ASSIGNMENT: Your reply should be only the number of lines in the material below that include the word "verification".
********
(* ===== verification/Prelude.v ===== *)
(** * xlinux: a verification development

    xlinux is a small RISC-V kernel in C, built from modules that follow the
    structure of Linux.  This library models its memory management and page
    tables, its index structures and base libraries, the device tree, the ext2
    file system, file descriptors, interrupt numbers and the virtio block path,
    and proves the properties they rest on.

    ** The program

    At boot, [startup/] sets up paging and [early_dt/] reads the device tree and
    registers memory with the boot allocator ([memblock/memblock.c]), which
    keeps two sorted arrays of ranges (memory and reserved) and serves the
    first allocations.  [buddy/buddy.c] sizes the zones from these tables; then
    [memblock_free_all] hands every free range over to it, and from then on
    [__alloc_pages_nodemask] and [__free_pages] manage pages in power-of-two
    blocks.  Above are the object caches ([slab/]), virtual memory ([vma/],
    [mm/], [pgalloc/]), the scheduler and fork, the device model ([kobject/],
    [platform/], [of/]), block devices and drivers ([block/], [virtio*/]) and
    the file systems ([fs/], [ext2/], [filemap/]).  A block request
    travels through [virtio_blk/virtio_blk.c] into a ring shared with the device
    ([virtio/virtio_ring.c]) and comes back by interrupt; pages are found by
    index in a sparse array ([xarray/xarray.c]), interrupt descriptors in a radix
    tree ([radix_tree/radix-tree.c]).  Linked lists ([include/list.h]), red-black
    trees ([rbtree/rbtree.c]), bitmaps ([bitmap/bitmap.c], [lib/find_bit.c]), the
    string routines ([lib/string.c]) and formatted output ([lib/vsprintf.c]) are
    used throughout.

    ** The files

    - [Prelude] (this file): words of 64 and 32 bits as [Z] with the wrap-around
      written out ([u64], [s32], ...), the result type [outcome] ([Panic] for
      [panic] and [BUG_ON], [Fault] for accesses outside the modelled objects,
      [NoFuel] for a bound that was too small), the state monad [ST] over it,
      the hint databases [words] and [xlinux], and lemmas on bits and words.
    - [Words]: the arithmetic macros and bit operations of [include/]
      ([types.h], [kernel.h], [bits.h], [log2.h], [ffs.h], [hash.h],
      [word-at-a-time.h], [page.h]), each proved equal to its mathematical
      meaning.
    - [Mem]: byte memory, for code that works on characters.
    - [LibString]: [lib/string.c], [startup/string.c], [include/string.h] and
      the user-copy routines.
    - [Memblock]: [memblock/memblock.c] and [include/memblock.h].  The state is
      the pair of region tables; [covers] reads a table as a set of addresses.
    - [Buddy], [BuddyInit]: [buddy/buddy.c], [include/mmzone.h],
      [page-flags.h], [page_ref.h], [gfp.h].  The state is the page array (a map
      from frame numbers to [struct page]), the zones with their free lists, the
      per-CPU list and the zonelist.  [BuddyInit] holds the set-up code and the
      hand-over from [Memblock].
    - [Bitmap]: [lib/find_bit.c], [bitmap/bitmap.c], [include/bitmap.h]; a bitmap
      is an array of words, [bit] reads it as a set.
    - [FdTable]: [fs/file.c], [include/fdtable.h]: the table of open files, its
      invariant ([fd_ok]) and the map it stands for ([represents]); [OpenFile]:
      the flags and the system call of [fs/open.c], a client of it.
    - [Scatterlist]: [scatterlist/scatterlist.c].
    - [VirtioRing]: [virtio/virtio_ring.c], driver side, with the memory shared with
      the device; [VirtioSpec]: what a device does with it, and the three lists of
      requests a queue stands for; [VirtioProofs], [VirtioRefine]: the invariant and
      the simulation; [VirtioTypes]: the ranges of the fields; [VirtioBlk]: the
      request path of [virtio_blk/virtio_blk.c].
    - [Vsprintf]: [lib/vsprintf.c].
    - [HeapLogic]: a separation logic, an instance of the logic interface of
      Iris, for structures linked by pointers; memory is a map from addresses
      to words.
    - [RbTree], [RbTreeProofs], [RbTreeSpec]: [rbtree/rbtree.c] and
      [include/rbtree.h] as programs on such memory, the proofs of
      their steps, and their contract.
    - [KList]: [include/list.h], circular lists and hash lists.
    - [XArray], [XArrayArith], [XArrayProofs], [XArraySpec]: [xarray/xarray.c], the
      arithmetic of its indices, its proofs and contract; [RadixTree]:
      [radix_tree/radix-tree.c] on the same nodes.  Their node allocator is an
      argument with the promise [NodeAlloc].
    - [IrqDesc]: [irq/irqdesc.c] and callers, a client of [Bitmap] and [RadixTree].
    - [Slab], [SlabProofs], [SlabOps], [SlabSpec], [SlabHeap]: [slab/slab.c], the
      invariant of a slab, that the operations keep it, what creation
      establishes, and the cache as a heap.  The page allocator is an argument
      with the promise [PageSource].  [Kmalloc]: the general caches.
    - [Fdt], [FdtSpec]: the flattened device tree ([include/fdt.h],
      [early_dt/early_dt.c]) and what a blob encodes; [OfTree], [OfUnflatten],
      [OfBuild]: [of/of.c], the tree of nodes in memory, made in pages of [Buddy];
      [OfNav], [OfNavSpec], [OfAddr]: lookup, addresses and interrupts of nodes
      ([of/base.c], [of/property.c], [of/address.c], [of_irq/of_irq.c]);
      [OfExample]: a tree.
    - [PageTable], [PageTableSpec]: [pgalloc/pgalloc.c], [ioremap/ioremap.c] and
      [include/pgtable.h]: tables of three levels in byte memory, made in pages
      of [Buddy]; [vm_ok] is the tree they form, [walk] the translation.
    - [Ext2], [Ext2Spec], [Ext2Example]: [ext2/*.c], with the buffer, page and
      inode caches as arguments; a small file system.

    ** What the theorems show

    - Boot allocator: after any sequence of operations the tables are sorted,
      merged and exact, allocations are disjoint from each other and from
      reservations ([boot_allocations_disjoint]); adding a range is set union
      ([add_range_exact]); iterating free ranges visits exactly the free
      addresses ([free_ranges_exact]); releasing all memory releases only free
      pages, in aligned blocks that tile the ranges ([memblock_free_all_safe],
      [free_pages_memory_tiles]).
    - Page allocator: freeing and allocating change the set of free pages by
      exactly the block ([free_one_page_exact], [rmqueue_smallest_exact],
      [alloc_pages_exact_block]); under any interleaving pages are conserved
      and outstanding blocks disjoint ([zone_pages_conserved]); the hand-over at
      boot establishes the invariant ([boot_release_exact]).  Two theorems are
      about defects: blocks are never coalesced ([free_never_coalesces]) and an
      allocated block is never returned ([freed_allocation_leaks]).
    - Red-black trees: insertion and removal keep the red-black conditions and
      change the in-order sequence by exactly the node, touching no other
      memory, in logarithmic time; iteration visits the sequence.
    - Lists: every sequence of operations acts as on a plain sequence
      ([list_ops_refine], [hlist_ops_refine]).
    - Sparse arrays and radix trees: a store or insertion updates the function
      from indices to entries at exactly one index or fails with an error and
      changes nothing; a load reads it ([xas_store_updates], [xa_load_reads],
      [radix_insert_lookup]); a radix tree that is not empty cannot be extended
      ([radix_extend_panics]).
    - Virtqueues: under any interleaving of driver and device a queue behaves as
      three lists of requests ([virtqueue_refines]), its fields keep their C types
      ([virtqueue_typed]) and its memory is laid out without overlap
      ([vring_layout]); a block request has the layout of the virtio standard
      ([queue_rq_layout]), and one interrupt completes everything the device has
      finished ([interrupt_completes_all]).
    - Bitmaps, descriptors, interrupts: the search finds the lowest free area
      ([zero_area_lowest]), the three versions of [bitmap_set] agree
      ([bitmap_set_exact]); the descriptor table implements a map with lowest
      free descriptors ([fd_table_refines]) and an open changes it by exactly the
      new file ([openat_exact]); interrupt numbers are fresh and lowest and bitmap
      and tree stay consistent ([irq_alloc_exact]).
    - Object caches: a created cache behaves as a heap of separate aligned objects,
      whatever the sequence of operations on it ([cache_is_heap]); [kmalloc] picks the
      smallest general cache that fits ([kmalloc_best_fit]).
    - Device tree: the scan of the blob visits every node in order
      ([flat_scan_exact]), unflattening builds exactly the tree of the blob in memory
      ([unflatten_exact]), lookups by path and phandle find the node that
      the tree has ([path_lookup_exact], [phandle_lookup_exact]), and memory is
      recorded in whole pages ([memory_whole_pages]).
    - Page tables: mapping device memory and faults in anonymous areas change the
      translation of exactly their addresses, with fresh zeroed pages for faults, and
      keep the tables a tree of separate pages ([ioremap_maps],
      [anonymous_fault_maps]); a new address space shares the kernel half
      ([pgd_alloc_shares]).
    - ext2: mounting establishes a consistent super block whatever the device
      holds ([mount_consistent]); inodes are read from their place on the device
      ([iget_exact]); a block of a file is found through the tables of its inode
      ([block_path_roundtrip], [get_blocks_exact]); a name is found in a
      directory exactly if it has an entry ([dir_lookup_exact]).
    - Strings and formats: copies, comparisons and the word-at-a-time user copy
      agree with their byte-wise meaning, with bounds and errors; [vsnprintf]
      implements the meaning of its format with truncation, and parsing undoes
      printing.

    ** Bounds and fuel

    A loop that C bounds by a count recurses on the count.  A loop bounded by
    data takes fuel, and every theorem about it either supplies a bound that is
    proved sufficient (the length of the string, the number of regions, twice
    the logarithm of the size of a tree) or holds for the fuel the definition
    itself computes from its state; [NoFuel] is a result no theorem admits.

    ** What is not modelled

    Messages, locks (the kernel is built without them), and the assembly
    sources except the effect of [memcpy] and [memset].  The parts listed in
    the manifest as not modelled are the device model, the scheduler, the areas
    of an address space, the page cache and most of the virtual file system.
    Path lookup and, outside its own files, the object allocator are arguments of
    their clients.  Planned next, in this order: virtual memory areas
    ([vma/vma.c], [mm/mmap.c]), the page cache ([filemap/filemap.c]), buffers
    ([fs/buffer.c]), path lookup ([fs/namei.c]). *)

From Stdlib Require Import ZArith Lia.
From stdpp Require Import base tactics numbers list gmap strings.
********
RESULT: 2